Segment Open

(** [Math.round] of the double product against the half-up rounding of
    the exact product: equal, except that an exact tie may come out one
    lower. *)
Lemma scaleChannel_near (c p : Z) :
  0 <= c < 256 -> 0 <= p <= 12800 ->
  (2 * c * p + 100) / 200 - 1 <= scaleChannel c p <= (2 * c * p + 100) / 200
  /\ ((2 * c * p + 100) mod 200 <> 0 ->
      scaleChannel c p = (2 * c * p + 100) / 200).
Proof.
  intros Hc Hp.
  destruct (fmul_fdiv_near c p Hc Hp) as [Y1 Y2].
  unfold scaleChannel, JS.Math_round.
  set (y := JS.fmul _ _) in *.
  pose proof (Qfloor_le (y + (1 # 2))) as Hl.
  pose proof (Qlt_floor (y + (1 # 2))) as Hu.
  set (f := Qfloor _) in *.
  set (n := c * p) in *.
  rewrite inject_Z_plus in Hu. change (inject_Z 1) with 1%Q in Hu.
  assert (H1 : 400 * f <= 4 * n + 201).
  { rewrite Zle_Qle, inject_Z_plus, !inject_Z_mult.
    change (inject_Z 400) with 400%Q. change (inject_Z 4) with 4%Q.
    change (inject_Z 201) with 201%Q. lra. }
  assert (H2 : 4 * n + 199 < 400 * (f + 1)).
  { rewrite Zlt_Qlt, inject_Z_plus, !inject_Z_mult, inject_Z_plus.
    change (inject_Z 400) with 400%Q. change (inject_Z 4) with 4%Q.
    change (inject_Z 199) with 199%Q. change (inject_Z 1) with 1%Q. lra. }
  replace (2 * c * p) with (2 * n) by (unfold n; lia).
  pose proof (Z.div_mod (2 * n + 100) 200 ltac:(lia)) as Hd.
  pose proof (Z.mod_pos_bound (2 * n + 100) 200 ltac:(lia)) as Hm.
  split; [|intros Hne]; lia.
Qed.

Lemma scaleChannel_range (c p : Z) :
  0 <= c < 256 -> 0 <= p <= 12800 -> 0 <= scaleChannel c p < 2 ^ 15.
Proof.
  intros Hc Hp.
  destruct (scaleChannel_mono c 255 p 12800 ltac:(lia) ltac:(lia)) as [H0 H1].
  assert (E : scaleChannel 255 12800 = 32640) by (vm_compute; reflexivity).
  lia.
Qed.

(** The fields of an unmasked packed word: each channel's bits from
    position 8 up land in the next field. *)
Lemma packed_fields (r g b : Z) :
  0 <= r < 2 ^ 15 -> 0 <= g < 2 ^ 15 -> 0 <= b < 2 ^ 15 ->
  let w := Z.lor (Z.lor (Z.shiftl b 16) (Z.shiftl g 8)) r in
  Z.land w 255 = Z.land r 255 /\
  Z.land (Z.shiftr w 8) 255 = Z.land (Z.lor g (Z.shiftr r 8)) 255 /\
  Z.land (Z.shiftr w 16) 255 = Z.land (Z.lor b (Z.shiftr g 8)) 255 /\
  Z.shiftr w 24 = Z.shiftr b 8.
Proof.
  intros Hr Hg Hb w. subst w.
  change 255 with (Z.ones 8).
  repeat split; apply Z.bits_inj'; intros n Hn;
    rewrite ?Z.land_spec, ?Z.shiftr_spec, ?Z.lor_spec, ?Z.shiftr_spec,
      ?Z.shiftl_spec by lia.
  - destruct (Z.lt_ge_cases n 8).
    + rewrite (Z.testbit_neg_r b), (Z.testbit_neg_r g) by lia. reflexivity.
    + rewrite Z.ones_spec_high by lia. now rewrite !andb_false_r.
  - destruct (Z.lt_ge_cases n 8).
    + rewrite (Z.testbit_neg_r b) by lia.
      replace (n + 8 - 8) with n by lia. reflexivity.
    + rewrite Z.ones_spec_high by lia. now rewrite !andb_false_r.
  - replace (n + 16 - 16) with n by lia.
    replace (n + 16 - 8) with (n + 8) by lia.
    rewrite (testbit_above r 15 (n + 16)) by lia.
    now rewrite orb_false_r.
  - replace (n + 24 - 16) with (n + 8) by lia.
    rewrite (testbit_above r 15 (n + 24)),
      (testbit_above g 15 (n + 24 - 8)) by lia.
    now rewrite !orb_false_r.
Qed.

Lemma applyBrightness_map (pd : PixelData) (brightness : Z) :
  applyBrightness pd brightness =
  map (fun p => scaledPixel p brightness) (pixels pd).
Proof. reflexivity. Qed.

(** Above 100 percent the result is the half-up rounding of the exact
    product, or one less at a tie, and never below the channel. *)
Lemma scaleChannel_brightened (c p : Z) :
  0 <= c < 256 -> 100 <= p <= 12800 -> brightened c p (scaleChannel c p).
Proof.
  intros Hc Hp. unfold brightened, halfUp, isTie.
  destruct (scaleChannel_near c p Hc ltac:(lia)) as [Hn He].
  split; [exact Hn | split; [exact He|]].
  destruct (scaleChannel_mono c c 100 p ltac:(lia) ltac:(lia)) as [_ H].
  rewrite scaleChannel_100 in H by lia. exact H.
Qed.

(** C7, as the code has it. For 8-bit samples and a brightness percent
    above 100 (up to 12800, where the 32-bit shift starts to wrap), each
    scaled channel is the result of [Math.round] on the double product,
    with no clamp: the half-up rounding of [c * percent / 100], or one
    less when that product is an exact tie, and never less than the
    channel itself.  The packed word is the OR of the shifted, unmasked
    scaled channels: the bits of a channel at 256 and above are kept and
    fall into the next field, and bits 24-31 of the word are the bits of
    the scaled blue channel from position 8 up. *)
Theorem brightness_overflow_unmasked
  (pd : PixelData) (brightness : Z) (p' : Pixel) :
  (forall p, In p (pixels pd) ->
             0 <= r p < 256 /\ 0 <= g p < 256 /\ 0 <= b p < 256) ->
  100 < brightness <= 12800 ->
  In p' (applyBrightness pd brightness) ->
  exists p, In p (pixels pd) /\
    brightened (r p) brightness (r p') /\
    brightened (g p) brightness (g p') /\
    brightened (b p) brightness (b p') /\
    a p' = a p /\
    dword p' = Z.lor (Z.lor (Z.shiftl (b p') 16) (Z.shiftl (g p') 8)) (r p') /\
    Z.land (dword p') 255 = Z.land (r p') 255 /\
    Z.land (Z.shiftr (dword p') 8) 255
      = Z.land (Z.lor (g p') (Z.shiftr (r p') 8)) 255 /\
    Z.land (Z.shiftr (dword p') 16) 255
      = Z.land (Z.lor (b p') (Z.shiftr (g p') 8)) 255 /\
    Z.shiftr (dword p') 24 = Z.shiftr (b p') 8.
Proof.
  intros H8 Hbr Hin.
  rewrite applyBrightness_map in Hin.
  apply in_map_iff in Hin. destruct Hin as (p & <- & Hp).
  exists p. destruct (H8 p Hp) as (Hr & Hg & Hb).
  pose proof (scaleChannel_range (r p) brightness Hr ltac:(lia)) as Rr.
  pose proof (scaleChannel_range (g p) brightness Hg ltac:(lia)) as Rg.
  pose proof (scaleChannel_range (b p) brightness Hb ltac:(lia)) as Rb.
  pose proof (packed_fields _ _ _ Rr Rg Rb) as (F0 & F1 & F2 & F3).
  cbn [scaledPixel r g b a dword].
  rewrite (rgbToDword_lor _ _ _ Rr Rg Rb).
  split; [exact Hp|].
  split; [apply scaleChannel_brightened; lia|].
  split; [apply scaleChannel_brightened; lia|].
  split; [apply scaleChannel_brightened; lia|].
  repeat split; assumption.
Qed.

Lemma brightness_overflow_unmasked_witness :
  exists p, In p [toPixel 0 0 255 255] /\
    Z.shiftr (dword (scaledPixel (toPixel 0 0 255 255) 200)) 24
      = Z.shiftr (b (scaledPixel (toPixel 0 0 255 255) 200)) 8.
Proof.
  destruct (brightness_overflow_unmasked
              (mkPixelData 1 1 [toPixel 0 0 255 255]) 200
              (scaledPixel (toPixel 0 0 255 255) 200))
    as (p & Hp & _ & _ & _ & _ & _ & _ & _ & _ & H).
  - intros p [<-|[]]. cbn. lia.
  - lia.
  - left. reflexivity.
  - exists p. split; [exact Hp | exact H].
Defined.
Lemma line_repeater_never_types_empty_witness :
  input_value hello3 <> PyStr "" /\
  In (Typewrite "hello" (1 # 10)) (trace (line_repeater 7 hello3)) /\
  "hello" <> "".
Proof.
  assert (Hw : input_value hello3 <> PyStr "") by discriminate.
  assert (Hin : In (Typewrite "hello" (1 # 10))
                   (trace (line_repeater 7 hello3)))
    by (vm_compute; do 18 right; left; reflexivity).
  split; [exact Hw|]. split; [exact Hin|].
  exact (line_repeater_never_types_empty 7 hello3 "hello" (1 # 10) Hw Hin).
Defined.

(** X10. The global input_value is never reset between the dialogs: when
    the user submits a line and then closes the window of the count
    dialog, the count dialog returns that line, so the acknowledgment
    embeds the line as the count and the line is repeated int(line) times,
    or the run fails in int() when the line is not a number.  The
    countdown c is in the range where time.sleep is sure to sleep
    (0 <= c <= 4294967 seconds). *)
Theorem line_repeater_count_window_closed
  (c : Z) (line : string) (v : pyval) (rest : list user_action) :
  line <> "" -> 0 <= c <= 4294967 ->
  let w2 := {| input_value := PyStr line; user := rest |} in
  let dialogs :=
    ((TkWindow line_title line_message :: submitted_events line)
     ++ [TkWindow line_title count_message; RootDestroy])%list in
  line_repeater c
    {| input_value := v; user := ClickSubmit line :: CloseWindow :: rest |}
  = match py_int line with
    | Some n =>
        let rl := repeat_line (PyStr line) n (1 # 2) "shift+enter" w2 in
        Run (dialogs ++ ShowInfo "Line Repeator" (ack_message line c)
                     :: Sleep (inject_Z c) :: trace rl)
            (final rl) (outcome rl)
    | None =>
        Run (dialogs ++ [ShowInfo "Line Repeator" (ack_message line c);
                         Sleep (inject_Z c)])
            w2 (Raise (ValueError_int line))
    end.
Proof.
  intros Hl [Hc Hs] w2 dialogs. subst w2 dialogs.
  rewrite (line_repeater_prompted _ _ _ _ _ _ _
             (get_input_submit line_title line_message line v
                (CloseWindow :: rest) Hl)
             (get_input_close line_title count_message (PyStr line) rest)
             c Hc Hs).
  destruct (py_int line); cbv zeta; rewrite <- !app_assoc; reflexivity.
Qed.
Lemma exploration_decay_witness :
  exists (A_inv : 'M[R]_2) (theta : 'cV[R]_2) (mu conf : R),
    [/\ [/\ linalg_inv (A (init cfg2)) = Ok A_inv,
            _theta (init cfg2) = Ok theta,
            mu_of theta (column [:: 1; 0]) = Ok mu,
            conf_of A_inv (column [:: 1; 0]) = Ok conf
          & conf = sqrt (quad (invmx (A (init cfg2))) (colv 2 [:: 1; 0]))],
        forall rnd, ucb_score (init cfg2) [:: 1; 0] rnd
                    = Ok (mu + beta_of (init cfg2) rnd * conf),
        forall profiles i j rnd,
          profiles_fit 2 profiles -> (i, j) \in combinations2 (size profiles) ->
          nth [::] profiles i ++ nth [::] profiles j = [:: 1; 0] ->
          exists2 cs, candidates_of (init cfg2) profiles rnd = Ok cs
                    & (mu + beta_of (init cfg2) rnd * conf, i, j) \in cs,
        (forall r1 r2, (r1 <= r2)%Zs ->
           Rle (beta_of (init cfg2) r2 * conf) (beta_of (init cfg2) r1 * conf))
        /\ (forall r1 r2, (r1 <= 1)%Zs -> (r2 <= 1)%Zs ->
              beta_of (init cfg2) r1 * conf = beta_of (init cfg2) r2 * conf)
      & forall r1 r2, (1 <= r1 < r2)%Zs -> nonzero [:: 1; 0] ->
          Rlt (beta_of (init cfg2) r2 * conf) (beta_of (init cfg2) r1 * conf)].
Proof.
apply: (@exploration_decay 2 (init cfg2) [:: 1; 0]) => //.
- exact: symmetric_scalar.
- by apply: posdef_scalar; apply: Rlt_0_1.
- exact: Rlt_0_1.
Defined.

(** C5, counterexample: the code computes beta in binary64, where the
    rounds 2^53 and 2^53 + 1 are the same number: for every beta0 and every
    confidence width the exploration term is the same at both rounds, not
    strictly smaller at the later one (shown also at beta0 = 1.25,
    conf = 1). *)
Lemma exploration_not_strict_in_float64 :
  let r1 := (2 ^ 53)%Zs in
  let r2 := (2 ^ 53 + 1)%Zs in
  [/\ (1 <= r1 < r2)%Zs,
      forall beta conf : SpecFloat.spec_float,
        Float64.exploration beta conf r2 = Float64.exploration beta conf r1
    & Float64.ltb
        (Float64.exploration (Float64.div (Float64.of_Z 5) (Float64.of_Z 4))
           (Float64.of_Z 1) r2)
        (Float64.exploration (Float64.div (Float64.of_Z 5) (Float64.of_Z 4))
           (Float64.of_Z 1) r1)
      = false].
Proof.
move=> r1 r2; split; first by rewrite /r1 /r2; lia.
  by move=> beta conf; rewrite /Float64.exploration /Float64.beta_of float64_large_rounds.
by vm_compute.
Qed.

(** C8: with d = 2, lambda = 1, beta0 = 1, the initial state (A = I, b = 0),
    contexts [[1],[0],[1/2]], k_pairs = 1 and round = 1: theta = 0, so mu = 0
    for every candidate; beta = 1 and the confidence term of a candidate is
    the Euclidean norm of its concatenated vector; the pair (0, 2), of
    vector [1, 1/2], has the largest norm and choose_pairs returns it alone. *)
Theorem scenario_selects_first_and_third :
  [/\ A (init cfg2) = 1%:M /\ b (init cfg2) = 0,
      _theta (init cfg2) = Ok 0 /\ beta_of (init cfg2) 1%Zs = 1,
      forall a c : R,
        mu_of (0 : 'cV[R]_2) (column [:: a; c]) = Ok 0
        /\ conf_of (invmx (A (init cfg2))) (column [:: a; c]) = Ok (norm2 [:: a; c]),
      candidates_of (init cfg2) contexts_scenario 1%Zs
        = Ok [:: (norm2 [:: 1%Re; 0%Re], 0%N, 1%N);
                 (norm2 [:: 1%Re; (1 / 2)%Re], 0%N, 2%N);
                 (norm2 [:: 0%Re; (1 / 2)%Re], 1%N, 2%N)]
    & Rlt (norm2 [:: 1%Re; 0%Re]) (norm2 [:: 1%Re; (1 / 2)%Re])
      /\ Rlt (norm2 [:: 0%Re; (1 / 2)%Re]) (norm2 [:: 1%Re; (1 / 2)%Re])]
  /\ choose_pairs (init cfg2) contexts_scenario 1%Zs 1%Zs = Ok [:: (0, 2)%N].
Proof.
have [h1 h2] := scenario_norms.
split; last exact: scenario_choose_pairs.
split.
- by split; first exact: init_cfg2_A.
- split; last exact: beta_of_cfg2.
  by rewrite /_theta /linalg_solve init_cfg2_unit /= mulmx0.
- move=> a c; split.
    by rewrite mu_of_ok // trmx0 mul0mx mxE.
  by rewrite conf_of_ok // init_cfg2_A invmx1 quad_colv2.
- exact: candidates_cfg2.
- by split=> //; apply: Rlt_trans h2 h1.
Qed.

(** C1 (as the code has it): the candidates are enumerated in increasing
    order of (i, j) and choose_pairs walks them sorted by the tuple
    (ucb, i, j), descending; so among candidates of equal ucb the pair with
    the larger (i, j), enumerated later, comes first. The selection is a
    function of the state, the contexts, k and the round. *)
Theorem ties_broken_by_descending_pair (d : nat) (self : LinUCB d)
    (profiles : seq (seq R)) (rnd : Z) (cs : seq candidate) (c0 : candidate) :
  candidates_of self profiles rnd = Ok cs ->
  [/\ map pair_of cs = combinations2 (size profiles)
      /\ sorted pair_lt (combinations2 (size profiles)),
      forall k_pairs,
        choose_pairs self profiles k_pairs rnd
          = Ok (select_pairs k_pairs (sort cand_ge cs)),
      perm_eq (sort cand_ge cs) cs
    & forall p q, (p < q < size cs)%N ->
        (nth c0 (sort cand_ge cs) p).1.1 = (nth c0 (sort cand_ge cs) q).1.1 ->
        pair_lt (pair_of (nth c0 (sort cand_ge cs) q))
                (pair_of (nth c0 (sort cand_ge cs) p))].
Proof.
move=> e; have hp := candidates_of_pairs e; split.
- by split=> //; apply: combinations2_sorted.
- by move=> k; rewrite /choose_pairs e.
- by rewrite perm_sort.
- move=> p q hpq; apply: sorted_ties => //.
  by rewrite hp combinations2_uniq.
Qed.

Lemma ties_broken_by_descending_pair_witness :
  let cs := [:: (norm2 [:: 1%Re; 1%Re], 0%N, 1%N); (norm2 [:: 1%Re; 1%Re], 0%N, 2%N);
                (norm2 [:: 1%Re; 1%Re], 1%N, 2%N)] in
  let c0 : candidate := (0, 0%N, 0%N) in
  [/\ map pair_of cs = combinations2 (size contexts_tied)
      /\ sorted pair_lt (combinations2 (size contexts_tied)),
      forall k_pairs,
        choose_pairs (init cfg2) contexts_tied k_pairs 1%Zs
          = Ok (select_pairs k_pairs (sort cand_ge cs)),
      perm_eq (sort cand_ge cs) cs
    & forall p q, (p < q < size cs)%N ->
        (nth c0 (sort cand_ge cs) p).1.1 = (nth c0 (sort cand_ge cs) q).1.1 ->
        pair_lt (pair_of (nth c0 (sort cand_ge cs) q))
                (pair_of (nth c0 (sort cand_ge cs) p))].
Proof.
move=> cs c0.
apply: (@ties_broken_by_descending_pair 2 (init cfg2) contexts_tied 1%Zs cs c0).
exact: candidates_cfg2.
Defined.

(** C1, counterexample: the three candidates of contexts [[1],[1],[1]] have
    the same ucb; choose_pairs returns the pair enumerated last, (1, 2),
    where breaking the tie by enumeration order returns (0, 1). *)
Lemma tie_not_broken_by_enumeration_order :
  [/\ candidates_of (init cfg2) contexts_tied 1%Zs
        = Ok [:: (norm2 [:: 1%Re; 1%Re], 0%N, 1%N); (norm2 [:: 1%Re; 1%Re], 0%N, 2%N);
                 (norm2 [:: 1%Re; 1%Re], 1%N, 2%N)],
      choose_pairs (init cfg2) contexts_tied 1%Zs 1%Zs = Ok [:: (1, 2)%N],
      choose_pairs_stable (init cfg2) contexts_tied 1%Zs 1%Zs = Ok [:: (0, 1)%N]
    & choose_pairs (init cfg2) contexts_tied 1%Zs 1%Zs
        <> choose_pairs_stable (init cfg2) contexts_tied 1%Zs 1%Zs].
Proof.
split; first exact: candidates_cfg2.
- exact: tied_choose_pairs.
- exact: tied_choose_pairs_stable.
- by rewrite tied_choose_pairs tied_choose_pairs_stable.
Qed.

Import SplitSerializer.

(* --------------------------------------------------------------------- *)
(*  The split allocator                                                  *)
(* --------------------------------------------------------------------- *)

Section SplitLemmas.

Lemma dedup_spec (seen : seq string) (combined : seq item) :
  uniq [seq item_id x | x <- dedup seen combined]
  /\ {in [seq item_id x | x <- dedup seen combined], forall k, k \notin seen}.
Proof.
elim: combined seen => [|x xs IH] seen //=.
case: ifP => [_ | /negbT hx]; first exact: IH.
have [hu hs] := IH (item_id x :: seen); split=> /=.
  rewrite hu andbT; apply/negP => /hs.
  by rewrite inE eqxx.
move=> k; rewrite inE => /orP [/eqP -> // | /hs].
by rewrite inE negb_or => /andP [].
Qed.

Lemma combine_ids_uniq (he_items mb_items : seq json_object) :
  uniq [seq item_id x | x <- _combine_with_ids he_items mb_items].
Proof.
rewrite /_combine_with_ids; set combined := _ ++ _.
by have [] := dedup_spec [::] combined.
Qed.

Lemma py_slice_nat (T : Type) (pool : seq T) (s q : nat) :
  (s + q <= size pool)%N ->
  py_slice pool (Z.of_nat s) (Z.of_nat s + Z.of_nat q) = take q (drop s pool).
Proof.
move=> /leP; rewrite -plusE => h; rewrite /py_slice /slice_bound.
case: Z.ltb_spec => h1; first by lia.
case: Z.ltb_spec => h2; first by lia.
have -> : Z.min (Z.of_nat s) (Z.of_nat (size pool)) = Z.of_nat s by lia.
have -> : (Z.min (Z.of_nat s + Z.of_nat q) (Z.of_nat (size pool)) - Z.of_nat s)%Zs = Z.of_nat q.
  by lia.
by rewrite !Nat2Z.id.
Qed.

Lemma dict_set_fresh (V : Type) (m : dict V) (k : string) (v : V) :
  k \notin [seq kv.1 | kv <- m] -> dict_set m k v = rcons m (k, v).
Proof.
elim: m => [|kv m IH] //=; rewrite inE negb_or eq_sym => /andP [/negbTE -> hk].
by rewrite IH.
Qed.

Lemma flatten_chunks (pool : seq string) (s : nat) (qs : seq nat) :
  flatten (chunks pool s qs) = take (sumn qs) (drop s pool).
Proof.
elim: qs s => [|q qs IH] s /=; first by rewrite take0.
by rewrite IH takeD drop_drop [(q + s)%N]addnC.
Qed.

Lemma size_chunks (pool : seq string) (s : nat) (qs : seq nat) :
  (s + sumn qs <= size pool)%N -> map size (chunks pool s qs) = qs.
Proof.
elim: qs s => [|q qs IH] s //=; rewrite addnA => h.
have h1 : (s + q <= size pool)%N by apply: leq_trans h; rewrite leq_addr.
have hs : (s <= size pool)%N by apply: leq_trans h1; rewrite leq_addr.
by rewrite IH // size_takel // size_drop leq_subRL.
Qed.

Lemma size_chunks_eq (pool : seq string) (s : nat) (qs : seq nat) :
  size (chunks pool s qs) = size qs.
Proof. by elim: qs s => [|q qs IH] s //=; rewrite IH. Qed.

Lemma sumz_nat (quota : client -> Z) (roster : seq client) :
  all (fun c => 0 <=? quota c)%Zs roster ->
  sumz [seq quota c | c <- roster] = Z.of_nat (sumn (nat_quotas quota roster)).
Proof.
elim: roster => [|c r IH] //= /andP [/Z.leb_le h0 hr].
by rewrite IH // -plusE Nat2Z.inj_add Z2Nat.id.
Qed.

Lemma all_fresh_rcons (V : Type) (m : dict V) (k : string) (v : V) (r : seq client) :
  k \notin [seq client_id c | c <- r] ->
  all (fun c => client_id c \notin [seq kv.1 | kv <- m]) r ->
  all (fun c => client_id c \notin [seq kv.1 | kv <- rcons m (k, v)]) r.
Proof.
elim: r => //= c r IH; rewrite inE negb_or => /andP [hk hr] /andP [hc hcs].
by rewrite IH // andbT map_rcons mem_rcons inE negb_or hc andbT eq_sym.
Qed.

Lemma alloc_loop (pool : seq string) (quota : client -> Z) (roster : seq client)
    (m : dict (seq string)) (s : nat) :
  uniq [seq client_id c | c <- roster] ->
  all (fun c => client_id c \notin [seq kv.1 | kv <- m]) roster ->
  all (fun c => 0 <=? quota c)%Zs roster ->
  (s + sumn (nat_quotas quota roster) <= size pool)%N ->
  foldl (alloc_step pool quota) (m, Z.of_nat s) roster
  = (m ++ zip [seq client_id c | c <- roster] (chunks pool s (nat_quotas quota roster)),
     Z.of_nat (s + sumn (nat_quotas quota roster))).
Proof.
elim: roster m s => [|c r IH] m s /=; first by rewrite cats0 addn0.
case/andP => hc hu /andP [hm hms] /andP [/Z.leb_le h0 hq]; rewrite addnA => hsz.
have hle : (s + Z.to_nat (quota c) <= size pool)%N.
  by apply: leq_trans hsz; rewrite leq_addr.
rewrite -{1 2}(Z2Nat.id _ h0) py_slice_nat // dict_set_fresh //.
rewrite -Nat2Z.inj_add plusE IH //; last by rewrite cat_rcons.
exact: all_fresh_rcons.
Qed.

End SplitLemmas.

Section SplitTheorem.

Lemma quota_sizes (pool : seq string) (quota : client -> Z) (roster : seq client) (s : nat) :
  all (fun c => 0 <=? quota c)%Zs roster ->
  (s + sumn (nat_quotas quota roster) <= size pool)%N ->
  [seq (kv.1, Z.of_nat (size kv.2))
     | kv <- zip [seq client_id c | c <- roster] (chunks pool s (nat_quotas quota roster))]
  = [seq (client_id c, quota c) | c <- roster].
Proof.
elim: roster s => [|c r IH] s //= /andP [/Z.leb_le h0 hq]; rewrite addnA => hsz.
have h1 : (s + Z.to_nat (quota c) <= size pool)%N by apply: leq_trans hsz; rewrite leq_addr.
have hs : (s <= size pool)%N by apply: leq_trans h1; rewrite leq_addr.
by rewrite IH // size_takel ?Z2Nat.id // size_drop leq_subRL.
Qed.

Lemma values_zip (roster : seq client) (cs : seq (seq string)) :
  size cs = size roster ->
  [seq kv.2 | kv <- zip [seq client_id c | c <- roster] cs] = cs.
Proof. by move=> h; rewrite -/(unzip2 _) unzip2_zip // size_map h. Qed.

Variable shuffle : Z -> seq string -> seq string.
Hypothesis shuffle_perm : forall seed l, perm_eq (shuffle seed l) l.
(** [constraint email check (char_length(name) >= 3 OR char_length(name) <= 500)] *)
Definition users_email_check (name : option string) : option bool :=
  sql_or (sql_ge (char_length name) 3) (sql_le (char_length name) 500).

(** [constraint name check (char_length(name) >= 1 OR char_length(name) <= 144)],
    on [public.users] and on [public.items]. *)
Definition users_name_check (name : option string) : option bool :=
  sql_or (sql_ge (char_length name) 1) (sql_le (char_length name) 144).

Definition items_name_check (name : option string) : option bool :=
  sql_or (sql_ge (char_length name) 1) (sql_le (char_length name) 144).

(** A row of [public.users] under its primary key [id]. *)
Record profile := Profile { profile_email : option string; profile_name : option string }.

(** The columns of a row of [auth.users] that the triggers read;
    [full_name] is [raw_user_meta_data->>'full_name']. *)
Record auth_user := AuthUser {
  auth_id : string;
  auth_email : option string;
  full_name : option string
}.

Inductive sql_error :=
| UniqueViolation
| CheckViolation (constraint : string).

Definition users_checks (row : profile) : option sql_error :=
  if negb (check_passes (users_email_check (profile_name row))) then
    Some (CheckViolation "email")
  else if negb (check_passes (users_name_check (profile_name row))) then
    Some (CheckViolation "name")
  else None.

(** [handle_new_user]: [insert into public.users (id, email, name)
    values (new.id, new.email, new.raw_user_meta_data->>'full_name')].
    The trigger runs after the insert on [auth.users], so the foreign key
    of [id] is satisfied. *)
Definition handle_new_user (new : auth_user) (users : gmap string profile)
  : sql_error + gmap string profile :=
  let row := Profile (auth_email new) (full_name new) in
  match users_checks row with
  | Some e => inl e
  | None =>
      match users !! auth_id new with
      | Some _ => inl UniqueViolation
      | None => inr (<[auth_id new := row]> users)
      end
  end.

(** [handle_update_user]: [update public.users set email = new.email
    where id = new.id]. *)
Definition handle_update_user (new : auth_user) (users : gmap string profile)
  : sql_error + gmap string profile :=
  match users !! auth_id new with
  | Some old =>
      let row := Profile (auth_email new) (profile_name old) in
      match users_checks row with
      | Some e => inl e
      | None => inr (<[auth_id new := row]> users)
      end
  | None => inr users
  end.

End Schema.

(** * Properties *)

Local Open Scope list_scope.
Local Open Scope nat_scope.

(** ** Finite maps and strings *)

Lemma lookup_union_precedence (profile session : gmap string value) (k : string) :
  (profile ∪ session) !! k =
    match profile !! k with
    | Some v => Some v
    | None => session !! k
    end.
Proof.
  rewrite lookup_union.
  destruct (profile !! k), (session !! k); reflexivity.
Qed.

Segment Closed

> **WHAT YOU ARE ASKED TO DO**
Keep both end lines and retype everything in the records above from the line containing "by rewrite inE eqxx." through the line containing "move=> /leP; rewrite", exactly, with nothing else.

> **ANSWER TO THIS PROBLEM**
  by rewrite inE eqxx.
move=> k; rewrite inE => /orP [/eqP -> // | /hs].
by rewrite inE negb_or => /andP [].
Qed.

Lemma combine_ids_uniq (he_items mb_items : seq json_object) :
  uniq [seq item_id x | x <- _combine_with_ids he_items mb_items].
Proof.
rewrite /_combine_with_ids; set combined := _ ++ _.
by have [] := dedup_spec [::] combined.
Qed.

Lemma py_slice_nat (T : Type) (pool : seq T) (s q : nat) :
  (s + q <= size pool)%N ->
  py_slice pool (Z.of_nat s) (Z.of_nat s + Z.of_nat q) = take q (drop s pool).
Proof.
move=> /leP; rewrite -plusE => h; rewrite /py_slice /slice_bound.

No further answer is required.